*** Opening of Data for processing ***
(* ===== verification/Private.v ===== *)
(** * The reader of trusted operator files

    Models crates/gaze-lens-server/src/private.rs.  What the kernel answers
    (metadata of the link and of the opened descriptor, the successive reads)
    is the record [FileView]; the checks on it are the code's.  The theorem
    says which files are admitted. *)

From S2P Require Import Prelude Bounds JsonGrammar.

Definition FILE_BYTES : N := 65536.

Record Metadata := mkMetadata {
  m_is_dir : bool; m_is_file : bool; m_mode : N; m_uid : N; m_ino : N; m_dev : N }.

(** [private], on Unix: [euid] is the effective user *)
Definition private (euid : N) (meta : Metadata) (directory : bool) : Result unit :=
  let expected := if directory then m_is_dir meta else m_is_file meta in
  if negb expected then Err Unavailable
  else if negb (N.land (m_mode meta) 63 =? 0) || negb (m_uid meta =? euid) then Err Unavailable
  else Ok tt.

Definition same (link opened : Metadata) : Result unit :=
  if negb (m_ino link =? m_ino opened) || negb (m_dev link =? m_dev opened)
  then Err Unavailable else Ok tt.

(** a path and the calls made on it, in order; [None] is a failed call and an
    empty read is the end of the file *)
Record FileView := mkFileView {
  fv_parent : option Metadata;
  fv_link : option Metadata;
  fv_opened : option Metadata;
  fv_reads : list (option bytes);
}.

Definition directory (euid : N) (v : FileView) : Result unit :=
  m ← ok_or (fv_parent v) Unavailable;
  private euid m true.

Definition open (euid : N) (v : FileView) : Result unit :=
  _ ← directory euid v;
  link ← ok_or (fv_link v) Unavailable;
  _ ← private euid link false;
  opened ← ok_or (fv_opened v) Unavailable;
  _ ← private euid opened false;
  same link opened.

(** the read loop into a buffer of [FILE_BYTES + 1] bytes: a read returns at
    most the space left *)
Fixpoint read_loop (buffer : bytes) (reads : list (option bytes)) : Result bytes :=
  if FILE_BYTES + 1 <=? len buffer then Ok buffer
  else match reads with
  | [] => Ok buffer
  | None :: _ => Err Unavailable
  | Some [] :: _ => Ok buffer
  | Some got :: reads =>
    read_loop (buffer ++ take (N.to_nat (FILE_BYTES + 1 - len buffer)) got) reads
  end.

Definition read (euid : N) (v : FileView) : Result bytes :=
  _ ← open euid v;
  b ← read_loop [] (fv_reads v);
  if FILE_BYTES <? len b then Err CapExceeded else Ok b.

(** ** What is admitted *)

(** owned by this process, and no permission bit of group or others set *)
Definition OwnedPrivately (euid : N) (m : Metadata) : Prop :=
  m_uid m = euid ∧ ∀ i, i < 6 → N.testbit (m_mode m) i = false.

Lemma land_63 n : N.land n 63 = 0 → ∀ i, i < 6 → N.testbit n i = false.
Proof.
  intros H i Hi. apply (f_equal (fun x => N.testbit x i)) in H.
  rewrite N.land_spec, N.bits_0, andb_false_iff in H. destruct H as [|H]; [done|]. exfalso.
  change 63 with (N.ones 6) in H. rewrite N.ones_spec_low in H by done. done.
Qed.

Lemma private_ok euid m d : private euid m d = Ok tt →
  OwnedPrivately euid m ∧ (if d then m_is_dir m else m_is_file m) = true.
Proof.
  unfold private. destruct (if d then _ else _); [|done]. cbn [negb].
  destruct (N.eqb_spec (N.land (m_mode m) 63) 0) as [Hm|]; [|done].
  destruct (N.eqb_spec (m_uid m) euid); [|done]. intros _. split; [|done]. split; [done|by apply land_63].
Qed.

(** the reads before the end of the file or an error *)
Fixpoint contents (reads : list (option bytes)) : bytes :=
  match reads with
  | Some (b :: got) :: reads => (b :: got) ++ contents reads
  | _ => []
  end.

Lemma read_loop_ok reads buffer b :
  read_loop buffer reads = Ok b → len b <= FILE_BYTES → b = buffer ++ contents reads.
Proof.
  revert buffer. induction reads as [|r reads IH]; intros buffer; cbn [read_loop contents].
  - destruct (_ <=? _); intros [= <-] _; by rewrite app_nil_r.
  - destruct (N.leb_spec (FILE_BYTES + 1) (len buffer)); [intros [= <-]; lia|].
    destruct r as [[|x got]|]; [intros [= <-] _; by rewrite app_nil_r| |done].
    intros E Hl. destruct (decide (len (x :: got) <= FILE_BYTES + 1 - len buffer)) as [Hs|Hs].
    + rewrite take_ge in E by (unfold len in *; lia). rewrite (IH _ E Hl). by rewrite app_assoc.
    + exfalso. set (n := N.to_nat _) in E.
      assert (Hn : len (take n (x :: got)) = FILE_BYTES + 1 - len buffer)
        by (subst n; unfold len in *; rewrite length_take; lia).
      assert (Hb : len (buffer ++ take n (x :: got)) = FILE_BYTES + 1) by (rewrite len_app; lia).
      destruct reads; cbn [read_loop] in E; rewrite Hb in E; cbn in E; injection E as <-; lia.
Qed.

(** A trusted file is read only if its directory and the file are owned
    by this process with no access for group or others, the file is a regular
    one, and the opened descriptor is the inode that was inspected; then the
    result is the whole content, at most [FILE_BYTES] of it. *)
Theorem read_admits euid v b :
  read euid v = Ok b →
  ∃ parent link opened,
    fv_parent v = Some parent ∧ fv_link v = Some link ∧ fv_opened v = Some opened ∧
    OwnedPrivately euid parent ∧ m_is_dir parent = true ∧
    OwnedPrivately euid opened ∧ m_is_file link = true ∧ m_is_file opened = true ∧
    (m_ino link, m_dev link) = (m_ino opened, m_dev opened) ∧
    b = contents (fv_reads v) ∧ len b <= FILE_BYTES.
Proof.
  unfold read, open, directory. intros E. open_bind E as [] Ho.
  open_bind Ho as [] Hd. open_bind Hd as parent Hp%ok_or_ok. apply private_ok in Hd as [Hpo Hpd].
  open_bind Ho as link Hl%ok_or_ok. open_bind Ho as [] Hlp%private_ok. open_bind Ho as opened Hop%ok_or_ok.
  open_bind Ho as [] Hopp%private_ok. open_bind E as b' Hb.
  destruct (N.ltb_spec FILE_BYTES (len b')) as [|Hlen]; [discriminate|]. injection E as <-.
  exists parent, link, opened. unfold same in Ho.
  destruct (N.eqb_spec (m_ino link) (m_ino opened)) as [Ei|]; [|discriminate].
  destruct (N.eqb_spec (m_dev link) (m_dev opened)) as [Ed|]; [|discriminate].
  destruct Hlp, Hopp. rewrite Ei, Ed. split_and!; try done. by apply (read_loop_ok _ [] b').
Qed.

Definition sample_meta (dir : bool) : Metadata := mkMetadata dir (negb dir) 384 1000 7 1.
Lemma read_admits_witness :
  read 1000 (mkFileView (Some (sample_meta true)) (Some (sample_meta false)) (Some (sample_meta false))
    [Some (str_bytes "ab"); Some (str_bytes "c"); Some []]) = Ok (str_bytes "abc") ∧
  OwnedPrivately 1000 (sample_meta false).
Proof.
  split; [vm_compute; reflexivity|].
  destruct (read_admits 1000 (mkFileView (Some (sample_meta true)) (Some (sample_meta false))
    (Some (sample_meta false)) [Some (str_bytes "ab"); Some (str_bytes "c"); Some []]) (str_bytes "abc")
    ltac:(vm_compute; reflexivity)) as (p & l & o & _ & _ & Ho & _ & _ & Hown & _).
  injection Ho as <-. exact Hown.
Defined.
*** Close of Data for processing ***
§ About this exercise
Among the records above, a stretch begins at the line containing "else if negb" and ends at the line containing "then Err Unavailable else Ok tt.". Restate that stretch word for word, and nothing else.

§ Exercise solution
  else if negb (N.land (m_mode meta) 63 =? 0) || negb (m_uid meta =? euid) then Err Unavailable
  else Ok tt.

Definition same (link opened : Metadata) : Result unit :=
  if negb (m_ino link =? m_ino opened) || negb (m_dev link =? m_dev opened)
  then Err Unavailable else Ok tt.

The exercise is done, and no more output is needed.